I don't know if I agree with intentionally bringing a child into a taboo lifestyle. Why do they need a child? Is it to prove their love? If so, that's a selfish reason.
There is a good biological basis for the 'yuk' response. Inbreeding is genetically disadvantageous in all naturally out-crossing diploid species. So many mechanisms have evolved to diminish the probability of inbreeding, not least of which is a general preference for 'difference' in a mate. In this case, the egg came from a donor so I don't see any health risks.
I believe it is wrong to have a child with a close relative b/c of the genetic risk. Without the chance of pregnancy, "ew" is not the same as "morally wrong". So then, is it only immoral if there is a chance of pregnancy? I thought of this when someone said "what's to stop gay people from having incestuous relationships? they can't get pregnant" but I think it is the same either way and if a person has a chance of pregnancy they should take precautions. Some might say "but if you accept this, soon everyone will be having incestuous relationships" but I don't think so, the "eww" reaction is widespread.

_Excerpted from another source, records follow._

(* ===================================================================== *)
(** * JavaScript values *)
(* ===================================================================== *)

(** A JavaScript number.  A finite number is a rational kept in lowest
    terms; what an addition or the reading of a numeric literal yields
    is rounded to binary64 ([Js.binary64] below).  The sign of zero is
    not modelled.  [NaN] and the infinities are kept because the guards
    of the handlers test for them. *)
Inductive number :=
  | NaN
  | PosInf
  | NegInf
  | Fin (q : Q).

(** Runtime values: what [JSON.parse] produces, [undefined], and the
    Firestore [Timestamp] object that server timestamps resolve to.  A
    string is the sequence of bytes of its UTF-8 encoding. *)
#[local] Unset Elimination Schemes.
Inductive value :=
  | VUndef
  | VNull
  | VBool (b : bool)
  | VNum (n : number)
  | VStr (s : string)
  | VArr (xs : list value)
  | VObj (fields : list (string * value))
  | VTime (t : Z).
#[local] Set Elimination Schemes.

(** An object: its fields in order. *)
Abbreviation obj := (list (string * value)).

(** Exceptions: the handlers only ever observe that something was thrown. *)
Inductive outcome (A : Type) :=
  | Ok (a : A)
  | Throw (msg : string).
Arguments Ok {A} a.
Arguments Throw {A} msg.

Definition bind {A B} (m : outcome A) (k : A -> outcome B) : outcome B :=
  match m with
  | Ok a => k a
  | Throw e => Throw e
  end.

Notation "'do' x <- m ; k" := (bind m (fun x => k))
  (at level 10, x name, m at level 100, k at level 200).

Module Js.

(** ** Numbers *)

Definition max_double : Q := inject_Z (2 ^ 1024).

(** An integer that is computed without rounding: the reading of the
    clock and the result of [Math.round], which is an integer that
    binary64 holds exactly whenever its argument is a binary64 number.
    At or beyond 2^1024 in magnitude it is an infinity. *)
Definition norm (q : Q) : number :=
  if Qle_bool max_double q then PosInf
  else if Qle_bool q (- max_double) then NegInf
  else Fin (Qred q).

Definition zero : number := Fin 0.
Definition of_Z (z : Z) : number := norm (inject_Z z).

(** *** Rounding to binary64 *)

(** [floor (log2 x)] for a positive [x]. *)
Definition log2_floor (x : Q) : Z :=
  let k := Z.log2 (Qnum x) - Z.log2 (Zpos (Qden x)) in
  if Qle_bool (2 ^ k) x then k else k - 1.

(** The integer nearest to [x], the even one when two are equally near. *)
Definition nearest_even (x : Q) : Z :=
  let f := Qfloor x in
  match (x - inject_Z f ?= 1 # 2)%Q with
  | Lt => f
  | Gt => f + 1
  | Eq => if Z.even f then f else f + 1
  end.

(** A positive [x] rounded to the nearest number [m * 2^e] with [m]
    below 2^53 and [e] at least -1074, ties going to the even [m]; what
    rounds to 2^1024 or beyond is infinite. *)
Definition round_positive (x : Q) : number :=
  let e := Z.max (log2_floor x - 52) (-1074) in
  let m := nearest_even (x / 2 ^ e) in
  if (971 <? e) || ((e =? 971) && (2 ^ 53 <=? m)) then PosInf
  else Fin (Qred (inject_Z m * 2 ^ e)).

Definition negate (n : number) : number :=
  match n with
  | NaN => NaN
  | PosInf => NegInf
  | NegInf => PosInf
  | Fin q => Fin (Qred (- q))
  end.

(** The binary64 number nearest to [q]: round to nearest, ties to even,
    with gradual underflow and overflow to the infinities. *)
Definition binary64 (q : Q) : number :=
  let r := Qred q in
  match Qnum r with
  | Z0 => Fin 0
  | Zpos _ => round_positive r
  | Zneg _ => negate (round_positive (- r))
  end.

(** A finite number that binary64 holds: rounding leaves it as it is. *)
Definition is_binary64 (n : number) : bool :=
  match n with
  | Fin q =>
      match binary64 q with
      | Fin r => Qeq_bool r q
      | _ => false
      end
  | _ => false
  end.

(** [a + b] on numbers: the exact sum, rounded. *)
Definition add (a b : number) : number :=
  match a, b with
  | NaN, _ | _, NaN => NaN
  | PosInf, NegInf | NegInf, PosInf => NaN
  | PosInf, _ | _, PosInf => PosInf
  | NegInf, _ | _, NegInf => NegInf
  | Fin x, Fin y => binary64 (x + y)
  end.

(** [a < b] and [a <= b] on numbers; every comparison with [NaN] is false. *)
Definition lt (a b : number) : bool :=
  match a, b with
  | NaN, _ | _, NaN => false
  | _, NegInf => false
  | NegInf, _ => true
  | PosInf, _ => false
  | Fin _, PosInf => true
  | Fin x, Fin y => negb (Qle_bool y x)
  end.

Definition le (a b : number) : bool :=
  match a, b with
  | NaN, _ | _, NaN => false
  | NegInf, _ => true
  | _, PosInf => true
  | _, NegInf => false
  | PosInf, _ => false
  | Fin x, Fin y => Qle_bool x y
  end.

Definition isNaN (a : number) : bool :=
  match a with NaN => true | _ => false end.

(** [Number.isFinite] applied to a number. *)
Definition isFinite (a : number) : bool :=
  match a with Fin _ => true | _ => false end.

Definition is_zero (a : number) : bool :=
  match a with Fin q => Qeq_bool q 0 | _ => false end.

(** [Math.round]: the nearest integer, ties towards positive infinity. *)
Definition round (a : number) : number :=
  match a with
  | Fin q => of_Z (Qfloor (q + (1 # 2)))
  | other => other
  end.

(** ** Characters and strings *)

Definition code (c : ascii) : Z := Z.of_N (N_of_ascii c).

Definition is_digit (c : ascii) : bool := (48 <=? code c) && (code c <=? 57).

Definition digit_val (c : ascii) : Z := code c - 48.

(** The ASCII blanks: tab, line feed, vertical tab, form feed, carriage
    return and space. *)
Definition is_blank (c : ascii) : bool :=
  ((9 <=? code c) && (code c <=? 13)) || (code c =? 32).

(** The three-byte encodings of the other blanks: U+1680, U+2000 to
    U+200A, the line and paragraph separators U+2028 and U+2029, U+202F,
    U+205F, U+3000 and the byte order mark U+FEFF. *)
Definition wide_blank (a b c : Z) : bool :=
  ((a =? 225) && (b =? 154) && (c =? 128))
  || ((a =? 226) && (b =? 128)
      && (((128 <=? c) && (c <=? 138)) || (c =? 168) || (c =? 169) || (c =? 175)))
  || ((a =? 226) && (b =? 129) && (c =? 159))
  || ((a =? 227) && (b =? 128) && (c =? 128))
  || ((a =? 239) && (b =? 187) && (c =? 191)).
(** ** Severity routing *)

(** C1: the FYI filter accepts a record exactly when its level is below
    WARNING, the ALERT filter exactly when its level is WARNING or above;
    hence every record, whatever its level, is accepted by exactly one of
    the two, and the five named severities split into DEBUG and INFO
    (FYI) and WARNING, ERROR and CRITICAL (ALERT). *)
Theorem fyi_alert_partition :
  forall r : logging.LogRecord,
    (Log.filter_fyi r = true <-> logging.levelno r < logging.rank logging.WARNING)
    /\ (Log.filter_alert r = true <-> logging.levelno r >= logging.rank logging.WARNING)
    /\ xorb (Log.filter_fyi r) (Log.filter_alert r) = true
    /\ forall (s : logging.Severity) (e : Log.Env) (func : string) (line : Z) (msg : string),
         let r := Log.makeRecord e (logging.rank s) func line msg in
         Log.filter_fyi r
         = match s with logging.DEBUG | logging.INFO => true | _ => false end
         /\ Log.filter_alert r = negb (Log.filter_fyi r).
Proof.
  intros r. unfold Log.filter_fyi, Log.filter_alert. cbn [logging.rank].
  repeat split.
  - intros H. apply Z.ltb_lt in H. exact H.
  - intros H. apply Z.ltb_lt. exact H.
  - intros H. apply Z.leb_le in H. lia.
  - intros H. apply Z.leb_le. lia.
  - destruct (Z.ltb_spec (logging.levelno r) 30), (Z.leb_spec 30 (logging.levelno r));
      simpl; try reflexivity; lia.
  - destruct s; reflexivity.
  - destruct s; reflexivity.
Qed.

(** ** Elapsed time *)

(** C3, on the code: whenever the end time is 125.4567 seconds after the
    start time, the elapsed-time string is [2m 5s 456ms 699μs], where the
    exact decomposition of the duration is 2 minutes, 5 seconds, 456
    milliseconds and 700 microseconds. *)
Theorem elapsed_125_4567_seconds :
  forall (ts : _Timestamps.t) (end_time : datetime.t),
    _Timestamps.end_ ts = Some end_time ->
    datetime.sub_microseconds end_time (_Timestamps.start ts) = 125456700 ->
    _Timestamps._get_elapsed ts = Ok "2m 5s 456ms 699μs"
    /\ exact_elapsed_components 125456700 = (2, 5, 456, 700).
Proof.
  intros ts end_time Hend Hus. split; [| reflexivity].
  unfold _Timestamps._get_elapsed. rewrite Hend. cbn [of_option mbind result_bind].
  rewrite Hus. vm_compute. reflexivity.
Qed.

Lemma elapsed_125_4567_seconds_witness :
  let ts := _Timestamps.mk (datetime.mk 2024 12 31 23 59 0 600000)
              (Some (datetime.mk 2025 1 1 0 1 6 56700)) in
  _Timestamps._get_elapsed ts = Ok "2m 5s 456ms 699μs"
  /\ exact_elapsed_components 125456700 = (2, 5, 456, 700).
Proof.
  exact (elapsed_125_4567_seconds
           (_Timestamps.mk (datetime.mk 2024 12 31 23 59 0 600000)
              (Some (datetime.mk 2025 1 1 0 1 6 56700)))
           (datetime.mk 2025 1 1 0 1 6 56700) eq_refl eq_refl).
Defined.

(** ** The exception banner *)

Lemma banner_get_unfold `{PyBuiltins} (m : ExceptionMessageFormatted.t) :
  ExceptionMessageFormatted.get m
  = str_upper (ExceptionMessageFormatted.title m) +:+ PyStr.nl
    +:+ (if PyStr.is_empty (ExceptionMessageFormatted.details m) then ""
         else "DETAILS:" +:+ PyStr.nl +:+ ExceptionMessageFormatted.details m
              +:+ PyStr.nl +:+ PyStr.nl)
    +:+ (if PyStr.is_empty (ExceptionMessageFormatted.suggestions m) then ""
         else "SUGGESTIONS:" +:+ PyStr.nl +:+ ExceptionMessageFormatted.suggestions m
              +:+ PyStr.nl +:+ PyStr.nl)
    +:+ ExceptionMessageFormatted.trailer.
Proof.
  unfold ExceptionMessageFormatted.get.
  destruct (PyStr.is_empty (ExceptionMessageFormatted.details m)),
           (PyStr.is_empty (ExceptionMessageFormatted.suggestions m));
    cbn [negb]; rewrite ?append_assoc, ?append_nil_l; reflexivity.
Qed.

(** C6, as the code has it: the banner is the upper-cased title line, then
    a DETAILS section exactly when the details are not empty, then a
    SUGGESTIONS section exactly when the suggestions are not empty, then
    the fixed trailer line.  The blank line belongs to a section, which it
    closes: a banner with a title only is the title line followed at once
    by the trailer line. *)
Theorem banner_render `{PyBuiltins} (m : ExceptionMessageFormatted.t) :
  PyStr.lines (ExceptionMessageFormatted.get m)
  = (PyStr.lines (str_upper (ExceptionMessageFormatted.title m))
     ++ banner_section "DETAILS:" (ExceptionMessageFormatted.details m)
     ++ banner_section "SUGGESTIONS:" (ExceptionMessageFormatted.suggestions m)
     ++ [ExceptionMessageFormatted.trailer])%list
  /\ (banner_section "DETAILS:" (ExceptionMessageFormatted.details m) = []
      <-> ExceptionMessageFormatted.details m = "")
  /\ (banner_section "SUGGESTIONS:" (ExceptionMessageFormatted.suggestions m) = []
      <-> ExceptionMessageFormatted.suggestions m = "")
  /\ forall title : string,
       ExceptionMessageFormatted.get (ExceptionMessageFormatted.mk title "" "")
       = str_upper title +:+ PyStr.nl +:+ ExceptionMessageFormatted.trailer.
Proof.
  split; [| split; [| split]].
  - rewrite banner_get_unfold. unfold banner_section.
    destruct (ExceptionMessageFormatted.details m) as [|d ds] eqn:Hd;
      destruct (ExceptionMessageFormatted.suggestions m) as [|s ss] eqn:Hs;
      cbn [PyStr.is_empty];
      rewrite ?append_assoc, ?append_nil_l;
      repeat first [rewrite lines_app_nl | rewrite lines_nl_l];
      change (PyStr.lines "DETAILS:") with ["DETAILS:"];
      change (PyStr.lines "SUGGESTIONS:") with ["SUGGESTIONS:"];
      change (PyStr.lines ExceptionMessageFormatted.trailer)
        with [ExceptionMessageFormatted.trailer];
      cbn [app]; rewrite <- ?app_assoc; reflexivity.
  - unfold banner_section.
    destruct (ExceptionMessageFormatted.details m); cbn [PyStr.is_empty];
      split; congruence.
  - unfold banner_section.
    destruct (ExceptionMessageFormatted.suggestions m); cbn [PyStr.is_empty];
      split; congruence.
  - intros title. rewrite banner_get_unfold. reflexivity.
Qed.
(** * Product-mix dashboard: a model of [dashboard.js]

    The dashboard is one closure over four mutable variables ([rows],
    [seriesKeys], [selected], [currency]) and the page's controls.  The
    model below keeps that shape: a [State] record holds the closure
    variables together with the part of the DOM the script reads and
    writes, and every function of the script becomes a state transformer
    with the same name.  The asynchronous [loadSales] is split at its only
    suspension point, the [await] of the network reply. *)

From Stdlib Require Import List PrimFloat Sorted Permutation.
From Stdlib Require String Ascii.
From stdpp Require Import gmap strings list sets.

Local Set Warnings "-register-all,-clear-no-such-hyp".

(** ** JavaScript values *)

(** The values a parsed JSON reply can hold, plus the two things a property
    read can give besides: [undefined], and a member inherited from
    [Object.prototype] (a built-in function, or the prototype object itself
    for [__proto__]), named by the member.  Numbers are IEEE binary64.
    Strings are given by the bytes of their UTF-8 form throughout (strings
    with an unpaired surrogate, which have no such form, are not covered). *)
Inductive Value : Type :=
| VUndefined
| VNull
| VBool (b : bool)
| VNum (x : float)
| VStr (s : string)
| VArr (items : list Value)
| VObj (members : list (string * Value))
| VNative (member : string).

I have no issues with this, except that they are having a child. There is nothing wrong with a union so long as both individuals are mentaly mature, and they both consent. The child goes a little bit too far because of their unusual relationship. She probably won't live to see the child succeed. I find it morally reprehensible, but they have every right to do it.
I don't know how I would rank this on my "Who Gives a Shit" list.
There is no increased genetic risk as the egg was donated by a non-relative and a surrogate is carrying the fetus.
It certainly wouldn't be my choice of a relationship - but really, is it something that's going to erode the social fabric?